In Asian design culture, gold has always read as the premium colour — it signals prestige, ceremony, and sheer luxury. We field three or four enquiries about gold printing every single day: gold business cards, foil-stamped certificates, graduation diplomas, wedding invitations, and stickers. And we're constantly asked the same thing — if you want gold, is foil stamping your only option? It isn't. Foil is not the only route to gold; ordinary printing methods can produce a convincing gold effect too.

Hot foil stamping

Let's start with foil stamping. Foil stamping transfers a metallic-coloured aluminium film onto paper using heat — a post-print finishing process that bonds the metallic layer to the sheet. It's usually priced by the area covered: the larger the foiled area, the higher the cost.

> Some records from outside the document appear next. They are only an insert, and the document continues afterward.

(* ===== verification/MempSpec.v ===== *)
(** * Memory pools refine a stack of free blocks

    The abstract pool is the stack of its free nodes and the set of the nodes
    whose blocks are handed out.  [dos_memp_create] makes a pool of adjacent
    blocks inside one heap block, [dos_memp_alloc] takes the top of the stack
    and [dos_memp_free] pushes a block back. *)

From S2P Require Import Prelude TaskList TaskListSpec Mem MemSpec Priority Kernel Sched KernelInv.
From S2P Require Import SchedSpec FrameSpec LockSpec Memp KernelCheck Boot.

(** ** Representation *)

(** The nodes [ns] are linked from [first] on. *)
Fixpoint free_chain (N : gmap Z dos_memp_node) (memp first : Z) (ns : list Z) : Prop :=
  match ns with
  | [] => first = DOS_NULL
  | n :: ns' => first = n /\ exists s next,
      N !! n = Some (mk_memp_node s memp next) /\ free_chain N memp next ns'
  end.

Definition node_ok (n : Z) : Prop := 0 < n /\ n + SIZEOF_MEMP_NODE < 2 ^ 32.

Record pool : Type := mk_pool {
  p_free : list Z;
  p_used : list Z
}.

Definition p_nodes (p : pool) : list Z := p_free p ++ p_used p.

Record memp_rep (k : kernel) (memp : Z) (p : pool) : Prop := {
  mr_null : memp <> DOS_NULL;
  mr_ctl : exists m, k_memps k !! memp = Some m /\
    memp_total_count m = Z.of_nat (length (p_nodes p)) /\
    memp_free_count m = Z.of_nat (length (p_free p)) /\
    free_chain (k_memp_nodes k) memp (memp_free_next m) (p_free p);
  mr_used : forall n, n ∈ p_used p -> exists next,
    k_memp_nodes k !! n = Some (mk_memp_node DOS_MEMP_STATUS_USED memp next);
  mr_nodup : NoDup (p_nodes p);
  mr_nodes : Forall node_ok (p_nodes p);
  mr_count : Z.of_nat (length (p_nodes p)) < 2 ^ 32
}.

Lemma free_chain_frame N N' memp first ns :
  free_chain N memp first ns -> (forall n, n ∈ ns -> N' !! n = N !! n) -> free_chain N' memp first ns.
Proof.
  revert first. induction ns as [|n ns IH]; intros first; simpl; [done|].
  intros (-> & s & next & Hn & Hc) HN. split; [done|]. exists s, next.
  rewrite HN by left. split; [done|]. apply IH; [done|]. intros n' Hn'. apply HN. by right.
Qed.

(** A pool does not depend on the nodes of another. *)
Lemma memp_rep_other k k' memp p :
  memp_rep k memp p -> k_memps k' !! memp = k_memps k !! memp ->
  (forall n, n ∈ p_nodes p -> k_memp_nodes k' !! n = k_memp_nodes k !! n) -> memp_rep k' memp p.
Proof.
  intros [H1 (m & H2 & H3 & H4 & H5) H6 H7 H8 H9] Hm HN. split; try done.
  - exists m. rewrite Hm. split_and!; try done. eapply free_chain_frame; [done|].
    intros n Hn. apply HN. apply elem_of_app. by left.
  - intros n Hn. rewrite HN; [by apply H6|]. apply elem_of_app. by right.
Qed.

(** ** Allocation and release *)

(** The state changes only at the control block of the pool and one node. *)
Definition only_pool (memp n : Z) (k k' : kernel) : Prop :=
  exists m v, k' = put_memp memp m (put_memp_node n v k).

Lemma only_pool_other memp n k k' memp2 p2 :
  only_pool memp n k k' -> memp2 <> memp -> n ∉ p_nodes p2 -> memp_rep k memp2 p2 -> memp_rep k' memp2 p2.
Proof.
  intros (m & v & ->) Hne Hn HR. eapply memp_rep_other; [exact HR | |].
  - simpl. by rewrite lookup_insert_ne.
  - intros n' Hn'. simpl. rewrite lookup_insert_ne; [done|]. by intros ->.
Qed.

Lemma memp_alloc_run k memp p n ns :
  memp_rep k memp p -> p_free p = n :: ns ->
  exists k', dos_memp_alloc memp k = Done (n + SIZEOF_MEMP_NODE, k') /\
    memp_rep k' memp (mk_pool ns (n :: p_used p)) /\ only_pool memp n k k'.
Proof.
  destruct p as [fr us]. simpl. intros [H1 (m & H2 & H3 & H4 & H5) H6 H7 H8 H9] ->.
  unfold p_nodes in *. cbn [p_free p_used] in *.
  destruct H5 as (Hf & s & next & Hn & Hc). apply Forall_cons in H8 as [[Hn0 Hn1] H8].
  unfold SIZEOF_MEMP_NODE in *. cbn [length app] in *. rewrite length_app in H3, H9.
  unfold dos_memp_alloc. run_by ltac:(apply deref_some; exact H2).
  rewrite H4, Hf, (proj2 (Z.leb_gt _ _)) by lia. unfold DOS_NULL. rewrite (proj2 (Z.eqb_neq n 0)) by lia. cbn [orb].
  run_by ltac:(apply deref_some; exact Hn). kstep. unfold SIZEOF_MEMP_NODE. rewrite !u32_small by lia.
  eexists. split; [done|]. split; [|by eexists _, _]. split; unfold p_nodes; cbn [p_free p_used]; try done.
  - simpl. rewrite lookup_insert_eq. eexists. split; [done|]. simpl. split_and!; [|lia|].
    + rewrite H3, length_app. simpl. lia.
    + eapply free_chain_frame; [done|]. intros n' Hn'. rewrite lookup_insert_ne; [done|]. intros ->.
      apply NoDup_cons in H7 as [H7 _]. apply H7. apply elem_of_app. by left.
  - intros n' Hn'. simpl. destruct (decide (n = n')) as [<-|Hne].
    + rewrite lookup_insert_eq. eauto.
    + rewrite lookup_insert_ne by done. apply H6. apply elem_of_cons in Hn' as [->|]; done.
  - by rewrite <- Permutation_middle.
  - rewrite <- Permutation_middle. by constructor.
  - rewrite length_app. simpl. lia.
Qed.

Lemma memp_alloc_empty k memp p :
  memp_rep k memp p -> p_free p = [] -> dos_memp_alloc memp k = Done (DOS_NULL, k).
Proof.
  intros HR Hp. destruct (mr_ctl _ _ _ HR) as (m & H2 & _ & H4 & _). rewrite Hp in H4.
  unfold dos_memp_alloc. run_by ltac:(apply deref_some; exact H2). by rewrite H4.
Qed.

Lemma used_split (ns : list Z) n : n ∈ ns -> NoDup ns -> ns ≡ₚ n :: filter (.≠ n) ns.
Proof.
  intros Hin Hnd. induction Hnd as [|m ns Hm Hnd IH]; [by apply elem_of_nil in Hin|].
  destruct (decide (m = n)) as [->|Hne].
  - rewrite filter_cons_False by naive_solver. rewrite filter_all; [done|]. by intros x Hx ->.
  - rewrite filter_cons_True by done. apply elem_of_cons in Hin as [->|Hin]; [done|].
    rewrite Permutation_swap. by rewrite <- IH.
Qed.

Lemma memp_free_run k memp p n :
  memp_rep k memp p -> n ∈ p_used p ->
  exists k', dos_memp_free (n + SIZEOF_MEMP_NODE) k = Done (tt, k') /\
    memp_rep k' memp (mk_pool (n :: p_free p) (filter (.≠ n) (p_used p))) /\ only_pool memp n k k' /\
    dos_memp_free (n + SIZEOF_MEMP_NODE) k' = Done (tt, k').
Proof.
  destruct p as [fr us]. unfold p_nodes. simpl. intros [H1 (m & H2 & H3 & H4 & H5) H6 H7 H8 H9] Hin.
  unfold p_nodes in *. cbn [p_free p_used] in *. destruct (H6 n Hin) as [next Hn].
  assert (Hperm : fr ++ us ≡ₚ n :: fr ++ filter (.≠ n) us).
  { rewrite (used_split us n Hin) at 1 by (by apply NoDup_app in H7 as (_ & _ & ?)).
    by rewrite <- Permutation_middle. }
  pose proof (Permutation_length Hperm) as Hlen. rewrite Hperm in H8. apply Forall_cons in H8 as [[Hn0 Hn1] H8].
  rewrite Hperm in H7. rewrite length_app in Hlen. rewrite length_app in H3, H9. simpl in Hlen. rewrite length_app in Hlen.
  assert (Hnode : u32 (n + SIZEOF_MEMP_NODE - SIZEOF_MEMP_NODE) = n).
  { rewrite u32_small; unfold SIZEOF_MEMP_NODE in *; lia. }
  unfold dos_memp_free. rewrite Hnode. run_by ltac:(apply deref_some; exact Hn).
  cbn [memp_status memp_owner]. rewrite (proj2 (Z.eqb_neq memp DOS_NULL)) by done.
  change (DOS_MEMP_STATUS_USED =? DOS_MEMP_STATUS_UNUSED) with false. cbn [orb].
  run_by ltac:(apply deref_some; exact H2). rewrite Z.geb_leb, (proj2 (Z.leb_gt _ _)) by lia.
  kstep. eexists. split; [done|]. split; [|split; [by eexists _, _|]].
  - split; unfold p_nodes; cbn [p_free p_used]; try done.
    + simpl. rewrite lookup_insert_eq. eexists. split; [done|]. simpl.
      rewrite u32_small by lia. split_and!; [rewrite length_app; lia | lia | done |].
      exists DOS_MEMP_STATUS_UNUSED, (memp_free_next m). rewrite lookup_insert_eq. split; [done|].
      eapply free_chain_frame; [done|]. intros n' Hn'. rewrite lookup_insert_ne; [done|]. intros <-.
      apply NoDup_cons in H7 as [H7 _]. apply H7. apply elem_of_app. by left.
    + intros n' [Hne Hn']%list_elem_of_filter. simpl. rewrite lookup_insert_ne by done. by apply H6.
    + by constructor.
    + simpl. rewrite length_app. lia.
  - cbv beta zeta.
    run_by ltac:(apply deref_some; simpl; apply lookup_insert_eq). done.
Qed.

(** ** Sequences of calls *)

Inductive pool_op : Type :=
| PoolAlloc
| PoolFree (block : Z).

Definition run_op (memp : Z) (op : pool_op) : kprog Z :=
  match op with
  | PoolAlloc => dos_memp_alloc memp
  | PoolFree block => dos_memp_free block;; mret DOS_OK
  end.

Fixpoint run_ops (memp : Z) (ops : list pool_op) : kprog (list Z) :=
  match ops with
  | [] => mret []
  | op :: ops' => r ← run_op memp op; rs ← run_ops memp ops'; mret (r :: rs)
  end.

(** The abstract pool; only a block that is handed out may be freed. *)
Definition pool_step (op : pool_op) (p : pool) : option (Z * pool) :=
  match op with
  | PoolAlloc =>
      match p_free p with
      | [] => Some (DOS_NULL, p)
      | n :: ns => Some (n + SIZEOF_MEMP_NODE, mk_pool ns (n :: p_used p))
      end
  | PoolFree block =>
      let n := block - SIZEOF_MEMP_NODE in
      if decide (n ∈ p_used p)
      then Some (DOS_OK, mk_pool (n :: p_free p) (filter (.≠ n) (p_used p))) else None
  end.

Fixpoint pool_run (ops : list pool_op) (p : pool) : option (list Z * pool) :=
  match ops with
  | [] => Some ([], p)
  | op :: ops' =>
      '(r, p1) ← pool_step op p; '(rs, p2) ← pool_run ops' p1; Some (r :: rs, p2)
  end.

(** Pools other than [memp] that share no node with it. *)
Definition others_kept (memp : Z) (p : pool) (k k' : kernel) : Prop :=
  forall memp2 p2, memp2 <> memp -> (forall n, n ∈ p_nodes p -> n ∉ p_nodes p2) ->
    memp_rep k memp2 p2 -> memp_rep k' memp2 p2.

Lemma pool_step_run k memp p op r p' :
  memp_rep k memp p -> pool_step op p = Some (r, p') ->
  exists k', run_op memp op k = Done (r, k') /\ memp_rep k' memp p' /\
    p_nodes p' ≡ₚ p_nodes p /\ others_kept memp p k k'.
Proof.
  intros HR. destruct op as [|block]; simpl.
  - destruct (p_free p) as [|n ns] eqn:Hf; intros [= <- <-].
    + exists k. rewrite (memp_alloc_empty k memp p HR Hf). split_and!; try done. by intros m2 p2.
    + destruct (memp_alloc_run k memp p n ns HR Hf) as (k' & Hrun & HR' & Ho). exists k'.
      split_and!; try done.
      * unfold p_nodes. rewrite Hf. simpl. by rewrite <- Permutation_middle.
      * intros m2 p2 Hm Hd HR2. eapply only_pool_other; try done. apply Hd.
        unfold p_nodes. rewrite Hf. left.
  - case_decide as Hin; [|done]. intros [= <- <-].
    destruct (memp_free_run k memp p _ HR Hin) as (k' & Hrun & HR' & Ho & _).
    rewrite Z.sub_add in Hrun. exists k'. split_and!; try done.
    + by run_with Hrun.
    + unfold p_nodes. simpl. rewrite (used_split (p_used p) _ Hin) at 2.
      * by rewrite <- Permutation_middle.
      * pose proof (mr_nodup _ _ _ HR) as Hnd. by apply NoDup_app in Hnd as (_ & _ & ?).
    + intros m2 p2 Hm Hd HR2. eapply only_pool_other; try done. apply Hd.
      apply elem_of_app. by right.
Qed.

(** C22: A memory pool is a stack of free blocks.  In any sequence of
    [dos_memp_alloc] and [dos_memp_free] calls that only frees blocks that are
    handed out, every call gives the result of the abstract pool: a block that is
    not handed out as long as there is one, and null otherwise.  The pool keeps its
    blocks, each either free or handed out and never both, and pools with other
    blocks do not change. *)
Theorem memp_refines k memp p ops rs p' :
  memp_rep k memp p -> pool_run ops p = Some (rs, p') ->
  exists k', run_ops memp ops k = Done (rs, k') /\ memp_rep k' memp p' /\
    p_nodes p' ≡ₚ p_nodes p /\ NoDup (p_nodes p') /\ others_kept memp p k k'.
Proof.
  revert k p rs. induction ops as [|op ops IH]; intros k p rs HR.
  - intros [= <- <-]. exists k. split_and!; try done; [apply HR | by intros m2 q].
  - simpl. destruct (pool_step op p) as [[r p1]|] eqn:E1; [|done]. simpl.
    destruct (pool_run ops p1) as [[rs1 p2]|] eqn:E2; [|done]. intros [= <- ->].
    destruct (pool_step_run k memp p op r p1 HR E1) as (k1 & Hrun1 & HR1 & Hp1 & Ho1).
    destruct (IH k1 p1 rs1 HR1 E2) as (k2 & Hrun2 & HR2 & Hp2 & Hnd & Ho2).
    exists k2. split_and!; try done.
    + run_with Hrun1. by run_with Hrun2.
    + by etrans.
    + intros m2 q Hm Hd HRq. apply Ho2; [done | | by apply Ho1]. intros n Hn. apply Hd. by rewrite <- Hp1.
Qed.

(** ** Creation *)

(** [n] nodes from [node] on. *)
Fixpoint pool_nodes (node stride : Z) (n : nat) : list Z :=
  match n with O => [] | S n' => node :: pool_nodes (node + stride) stride n' end.

Lemma pool_nodes_length node stride n : length (pool_nodes node stride n) = n.
Proof. revert node. induction n as [|n IH]; intros node; simpl; [done|]. by rewrite IH. Qed.

Lemma pool_nodes_in node stride n x :
  x ∈ pool_nodes node stride n <-> exists i, (i < n)%nat /\ x = node + stride * Z.of_nat i.
Proof.
  revert node. induction n as [|n IH]; intros node; simpl; [rewrite elem_of_nil; split; [done|intros (?&?&?); lia]|].
  rewrite elem_of_cons, IH. split.
  - intros [->|(i & Hi & ->)]; [exists O | exists (S i)]; split; lia.
  - intros ([|i] & Hi & ->); [left; lia | right]. exists i. split; lia.
Qed.

Lemma pool_nodes_nodup node stride n : 0 < stride -> NoDup (pool_nodes node stride n).
Proof.
  intros Hs. revert node. induction n as [|n IH]; intros node; simpl; constructor; [|done].
  rewrite pool_nodes_in. intros (i & _ & E). nia.
Qed.

Lemma stride_apart a stride i j :
  0 < stride -> a + stride * Z.of_nat i < a + stride * Z.of_nat j ->
  a + stride * Z.of_nat i + stride <= a + stride * Z.of_nat j.
Proof. intros Hs Hlt. assert (Z.of_nat i + 1 <= Z.of_nat j) by nia. nia. Qed.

Gold is just one of many foil colours — there's also silver, blue, red, green, purple, black, and white gold, all applied to paper the same way. Gold foil generally comes in two finishes: gloss gold and matte gold. Gloss gold turns brighter under direct light, while matte gold conveys a more understated, metallic sense of luxury.

Spot-colour gold ink

If you'd rather skip foil but still want gold, spot-colour ink printing is the answer. Spot inks can reproduce colours that are very hard to hit in CMYK. Because a spot colour is pre-mixed before printing, the press can lay down gold directly — which also avoids the colour shifts you get when you try to build a colour out of CMYK.

Since a spot colour sits outside the standard CMYK four-colour set, not every press can print it, so check with your printer before you commit. And because it uses a special ink, spot-colour printing does cost a little more than four-colour printing.

Faking gold with CMYK

A true gold can't be printed with the CMYK four-colour process, but you can get reasonably close with a Pantone reference — the gold in the left-hand image below uses a commonly cited CMYK build. Even with reference values to work from, bear in mind that CMYK printing carries colour variance, so it can never deliver a flawless gold. Gold and ochre are also sensitive colours: a difference of just a few percent can shift the printed result dramatically.

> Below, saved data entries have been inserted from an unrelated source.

(* ===== verification/QueueSpec.v ===== *)
(** * Message queues are first-in first-out

    The message area of a queue is a ring of slots.  [queue_rep] relates it to
    the list of the messages in it; [_dos_queue_copy] appends to that list and
    takes from its front. *)

From S2P Require Import Prelude TaskList TaskListSpec Mem Priority Kernel Sched KernelInv.
From S2P Require Import SchedSpec Sem IpcSpec FrameSpec SemSpec Queue Task Tick KernelCheck Boot.

(** ** Bytes *)

Lemma bytes_put_length d off bs :
  (off + length bs <= length d)%nat -> length (bytes_put d off bs) = length d.
Proof. intros H. unfold bytes_put. rewrite !length_app, length_take, length_drop. lia. Qed.

Lemma bytes_at_put d off bs :
  (off + length bs <= length d)%nat -> bytes_at (bytes_put d off bs) off (length bs) = bs.
Proof.
  intros H. unfold bytes_at, bytes_put. rewrite drop_app_ge by (rewrite length_take; lia).
  rewrite length_take, Nat.min_l, Nat.sub_diag, drop_0 by lia.
  by rewrite take_app_length.
Qed.

(** Storing elsewhere does not matter. *)
Lemma bytes_at_put_ne d off bs off' n :
  (off + length bs <= length d)%nat -> (off' + n <= off \/ off + length bs <= off')%nat ->
  bytes_at (bytes_put d off bs) off' n = bytes_at d off' n.
Proof.
  intros H [Hb|Ha]; unfold bytes_at, bytes_put; apply list_eq; intros i;
    rewrite !lookup_take; case_decide; try done; rewrite !lookup_drop.
  - rewrite lookup_app_l by (rewrite length_take; lia). apply lookup_take_lt. lia.
  - rewrite lookup_app_r by (rewrite length_take; lia). rewrite length_take, Nat.min_l by lia.
    rewrite lookup_app_r by lia. rewrite lookup_drop. f_equal. lia.
Qed.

What's more, most flat printed products run on gang (shared-plate) printing, where four-colour output can vary by 5–10%. If you care about the result, we strongly advise against printing gold in CMYK and recommend spot-colour printing instead. Otherwise you save a little money only to lose far more in quality.

That's all for today. This one is for anyone just getting into printing — and for anyone who wants beautiful printed pieces of their own. Thank you for supporting Printing Banana. We deliver across Hong Kong and Macau, and if you have any printing questions you're welcome to WhatsApp us at +852 3001 5678 (English is fine) or email us at ask@printingbanana.com.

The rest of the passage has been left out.